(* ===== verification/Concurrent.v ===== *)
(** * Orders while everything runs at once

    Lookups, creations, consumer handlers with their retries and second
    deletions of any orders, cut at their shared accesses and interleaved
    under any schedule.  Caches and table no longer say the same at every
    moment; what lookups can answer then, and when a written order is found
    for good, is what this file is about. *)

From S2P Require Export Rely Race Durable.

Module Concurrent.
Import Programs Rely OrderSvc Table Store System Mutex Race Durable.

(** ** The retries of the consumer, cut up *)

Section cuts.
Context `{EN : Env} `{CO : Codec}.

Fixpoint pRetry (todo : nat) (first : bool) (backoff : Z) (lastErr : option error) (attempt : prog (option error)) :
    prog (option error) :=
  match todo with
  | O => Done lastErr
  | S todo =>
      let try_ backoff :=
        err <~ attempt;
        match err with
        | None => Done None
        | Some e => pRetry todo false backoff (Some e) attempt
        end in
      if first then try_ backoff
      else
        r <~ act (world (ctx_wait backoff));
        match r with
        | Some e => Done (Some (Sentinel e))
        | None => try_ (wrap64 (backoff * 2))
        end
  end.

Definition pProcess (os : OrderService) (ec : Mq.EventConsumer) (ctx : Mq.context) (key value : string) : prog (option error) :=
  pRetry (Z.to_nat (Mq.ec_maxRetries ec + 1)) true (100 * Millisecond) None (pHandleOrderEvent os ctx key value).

+++

• Exercise:
Only an exact copy of the entries above will do.

• Written answer:
(* ===== verification/Concurrent.v ===== *)
(** * Orders while everything runs at once

    Lookups, creations, consumer handlers with their retries and second
    deletions of any orders, cut at their shared accesses and interleaved
    under any schedule.  Caches and table no longer say the same at every
    moment; what lookups can answer then, and when a written order is found
    for good, is what this file is about. *)

From S2P Require Export Rely Race Durable.

Module Concurrent.
Import Programs Rely OrderSvc Table Store System Mutex Race Durable.

(** ** The retries of the consumer, cut up *)

Section cuts.
Context `{EN : Env} `{CO : Codec}.

Fixpoint pRetry (todo : nat) (first : bool) (backoff : Z) (lastErr : option error) (attempt : prog (option error)) :
    prog (option error) :=
  match todo with
  | O => Done lastErr
  | S todo =>
      let try_ backoff :=
        err <~ attempt;
        match err with
        | None => Done None
        | Some e => pRetry todo false backoff (Some e) attempt
        end in
      if first then try_ backoff
      else
        r <~ act (world (ctx_wait backoff));
        match r with
        | Some e => Done (Some (Sentinel e))
        | None => try_ (wrap64 (backoff * 2))
        end
  end.

Definition pProcess (os : OrderService) (ec : Mq.EventConsumer) (ctx : Mq.context) (key value : string) : prog (option error) :=
  pRetry (Z.to_nat (Mq.ec_maxRetries ec + 1)) true (100 * Millisecond) None (pHandleOrderEvent os ctx key value).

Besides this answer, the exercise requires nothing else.